The House and Senate approved and sent to Gov. Baker a controversial bill that delays by six months, from January 2018 to July 2018, the earliest possible date for the opening of retail recreational marijuana stores in the Bay State. The January 2018 date was approved by voters in November as part of the ballot question legalizing the use of pot for recreational use.

   Senate President Stan Rosenberg and House Speaker Bob DeLeo orchestrated the delay and the governor has indicated he will sign it.

  The vote took place in the House and Senate on Wednesday with a handful of members present in what is called an informal session in which there can be no roll call votes and everything is approved or rejected on an unrecorded voice vote. 

   However, at an informal session, a single legislator can hold up consideration of a bill until the next formal session. There are no more formal sessions planned for the 2016 Legislature so in fact, any representative or senator who attended the session could have easily delayed approval of the bill and killed it for 2016. It would certainly be filed again for 2017 but there would likely be a public hearing, a debate on the floor of the House and Senate and a recorded roll call vote on the proposal.

   Rosenberg said that the delay is needed because there are many areas of the bill that need to be reviewed and revised. “This version of course was written for the ballot roughly a year, a year and a half before it actually was voted on by the people,” said Rosenberg. “A lot has changed in some of the other states and some of the parts of the bill really need some work. For example, the tax rate, there are questions around addiction and public health and public safety that are either not addressed or we can do a better job based on what we’re seeing in the other states.”   

   “Yes on 4,” the group that spearheaded the legalization, issued a press release saying that they are very disappointed that the Legislature has decided to alter the law in an informal session with little notice about proposed changes. The group says it is willing to consider technical changes to the law so that it is implemented in a timely and responsible manner. “However, our position remains that the measure was written with careful consideration regarding process and timelines and that no major legislative revisions are necessary,” the statement continued. “Further, the voters of Massachusetts approved Question 4 by a significant margin, and any alteration of the law deserves a transparent, deliberative legislative process.”
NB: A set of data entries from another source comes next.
(** The [while (!found)] loop of [useUserSnapshots], entered with the
    current [allResults] and [skip]. *)
Fixpoint userHistory_loop (fuel : nat) (allResults : list A) (skip : nat)
    : Fetch user_request (list A) :=
  match fuel with
  | O => ([], OutOfFuel)
  | S fuel' =>
      await page := query client (USER_HISTORY skip account) in
      let allResults' := allResults ++ page in
      if length page <? 1000 then ret allResults'
      else userHistory_loop fuel' allResults' (skip + 1000)
  end.

Definition userHistory (fuel : nat) : Fetch user_request (list A) :=
  userHistory_loop fuel [] 0.

End UserHistory.

(** The effect of [useUserSnapshots]: the requests it sends and the state
    it leaves. A failed request is caught and logged; an array, even an
    empty one, is truthy and is stored. *)
Definition useUserSnapshots_effect (fuel : nat)
    (client : user_request -> option (list jsval))
    (state : jsval) (account : string) : Fetch user_request jsval :=
  let snapshots := read_key state account USER_SNAPSHOTS in
  if negb (truthy snapshots) && truthy_key account then
    match userHistory client account fuel with
    | (sent, Returned allResults) =>
        (sent,
         Returned (after_dispatch state
                     (updateUserSnapshots state account (array_of allResults))))
    | (sent, Threw) => (sent, Returned state)
    | (sent, OutOfFuel) => (sent, OutOfFuel)
    end
  else ([], Returned state).

(** A backend that holds the snapshots [all] of every account and serves
    them by pages of 1000. *)
Definition paged_history {A : Type} (all : list A) (q : user_request)
    : option (list A) :=
  match q with
  | USER_HISTORY skip _ => Some (firstn 1000 (skipn skip all))
  | USER_TRANSACTIONS _ => None
  end.

(** The first effect of [useUserLiquidityChart]: the start of the window
    after the effect ran. [startTime] is [utcStartTime.unix() - 1], read
    off the clock for the active window; [activeWindow] tells whether a
    window is selected. *)
Definition update_startDateTimestamp (startTime : Z) (activeWindow : bool)
    (startDateTimestamp : option Z) : option Z :=
  match startDateTimestamp with
  | None => Some startTime
  | Some s =>
      if (s =? 0)%Z || (activeWindow && (startTime <? s)%Z)
      then Some startTime
      else Some s
  end.

(** ** The utilities: comparing objects, short addresses *)

(** [a !== b] on primitive values. *)
Definition strict_neq (a b : prim) : bool :=
  match a, b with
  | PUndefined, PUndefined => false
  | PNull, PNull => false
  | PBool x, PBool y => negb (Bool.eqb x y)
  | PNum x, PNum y => negb (PrimFloat.eqb x y)
  | _, _ => true
  end.

(** [o[k]] as a value: [undefined] for a missing key (the keys compared
    name no property of [Object.prototype]). *)
Definition get_prim (o : Obj.t prim) (k : string) : prim :=
  match Obj.get o k with
  | Some v => v
  | None => PUndefined
  end.

(** [isEquivalent] on objects that hold primitive values (numbers,
    booleans, [null], [undefined]). *)
Definition isEquivalent (a b : Obj.t prim) : bool :=
  let aProps := Obj.keys a in
  let bProps := Obj.keys b in
  if negb (length aProps =? length bProps) then false
  else
    forallb (fun propName => negb (strict_neq (get_prim a propName)
                                              (get_prim b propName)))
            aProps.

(** [s.substring(start)] and [s.substring(0, end)] for indices that are
    not negative; an index beyond the string stops at its end. *)
Definition substring_from (start : nat) (s : string) : string :=
  String.substring start (String.length s - start) s.

Definition substring_to (end_ : nat) (s : string) : string :=
  String.substring 0 end_ s.

Section ShortenAddress.

(** [isAddress]: the checksummed address, [None] for the [false] it
    answers on anything that is no address. *)
Variable isAddress : string -> option string.

(** [None]: the function throws. [chars] is 4 when the caller gives
    none; [42 - chars] below 0 reads as 0 in [substring]. *)
Definition shortenAddress (address : string) (chars : nat) : option string :=
  match isAddress address with
  | Some parsed =>
      if truthy_key parsed
      then Some (substring_to (chars + 2) parsed
                 +:+ "..." +:+ substring_from (42 - chars) parsed)
      else None
  | None => None
  end.

End ShortenAddress.

(** The states the cache goes through: the initial one and those the
    reducer returns. *)
Inductive reachable : jsval -> Prop :=
  | reachable_initial : reachable INITIAL_STATE
  | reachable_step state type payload state' :
      reachable state ->
      reducer state type payload = Some state' ->
      reachable state'.

(** An object whose entries are objects, the pair returns of each, when
    there, being an object too. *)
Definition cache_shaped (state : jsval) : Prop :=
  exists accounts,
    state = JObj accounts
    /\ forall account entry,
         accounts !! account = Some entry ->
         exists keys,
           entry = JObj keys
           /\ forall returns,
                keys !! USER_PAIR_RETURNS_KEY = Some returns ->
                exists pairs, returns = JObj pairs.

(* ================================================================== *)
(** * Part II: theorems *)
(* ================================================================== *)

(** ** Doubles *)

Lemma isFinite_zero : isFinite 0 = true.
Proof. reflexivity. Qed.

(** A quotient by [+0] is never finite: it is an infinity, or [NaN]
    when the numerator is a zero or [NaN]. *)
Lemma div_zero_not_finite (x : float) : isFinite (x / 0) = false.
Proof.
  unfold isFinite, PrimFloat.is_nan, PrimFloat.is_infinity.
  rewrite !FloatAxioms.eqb_spec, FloatAxioms.abs_spec, FloatAxioms.div_spec.
  change (Prim2SF 0) with (S754_zero false).
  change (Prim2SF infinity) with (S754_infinity false).
  destruct (Prim2SF x) as [[] | [] | | [] m e]; reflexivity.
Qed.

(** The guard shared by the two percent-change functions lets only
    finite values through. *)
Lemma guard_finite (adj : float) :
  isFinite (if isNaN adj || negb (isFinite adj) then 0%float else adj) = true.
Proof.
  destruct (isNaN adj || negb (isFinite adj)) eqn:Hguard.
  - apply isFinite_zero.
  - apply orb_false_elim in Hguard as [_ Hfin].
    now apply negb_false_iff in Hfin.
Qed.

(** The guard answers the percentage itself when that is a finite
    number, and 0 when it is [NaN] or an infinity. *)
Lemma guard_exact (adj : float) :
  (if isNaN adj || negb (isFinite adj) then 0%float else adj)
  = if isFinite adj then adj else 0%float.
Proof.
  unfold isNaN, isFinite.
  destruct (PrimFloat.is_nan adj), (PrimFloat.is_infinity adj); reflexivity.
Qed.

Lemma float_eqb_zero (y : float) :
  PrimFloat.eqb y 0 = true -> exists s, Prim2SF y = S754_zero s.
Proof.
  rewrite FloatAxioms.eqb_spec. change (Prim2SF 0) with (S754_zero false).
  destruct (Prim2SF y) as [s | [] | | [] m e]; try discriminate. eauto.
Qed.

(** A percentage over a zero, of either sign, is never finite. *)
Lemma percent_of_zero_not_finite (x y : float) :
  PrimFloat.eqb y 0 = true -> isFinite (x / y * 100) = false.
Proof.
  intros Hzero. apply float_eqb_zero in Hzero as [s Hs].
  unfold isFinite, PrimFloat.is_nan, PrimFloat.is_infinity.
  rewrite !FloatAxioms.eqb_spec, FloatAxioms.abs_spec, FloatAxioms.mul_spec,
    FloatAxioms.div_spec, Hs.
  change (Prim2SF infinity) with (S754_infinity false).
  replace (Prim2SF 100) with (S754_finite false 7036874417766400 (-46))
    by reflexivity.
  destruct (Prim2SF x) as [[] | [] | | [] m e]; destruct s; reflexivity.
Qed.

Lemma getPercentChange_finite parseFloatStr valueNow value24HoursAgo :
  isFinite (getPercentChange parseFloatStr valueNow value24HoursAgo) = true.
Proof. unfold getPercentChange. apply guard_finite. Qed.

Lemma get2DayPercentChange_finite parseFloatStr valueNow v24 v48 :
  isFinite (snd (get2DayPercentChange parseFloatStr valueNow v24 v48)) = true.
Proof.
  unfold get2DayPercentChange.
  set (adj := (_ / _ * 100)%float).
  generalize (guard_finite adj).
  destruct (isNaN adj || negb (isFinite adj)); simpl; auto.
Qed.

(** ** Share values *)

Section ShareValues.

Variable parseInt : option string -> float.
Variable toFloat : option BigDecimal -> float.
   This delay does not affect the parts of the law that took effect on December 15 including allowing persons over 21 to possess up to one ounce of marijuana outside their home, ten ounces in their home and give an ounce or less of marijuana to others. Any quantity above one ounce in the home must be under lock and key. Other provisions that are not affected include allowing the growing of six plants per person in his or her home, with a maximum of 12 plants per household.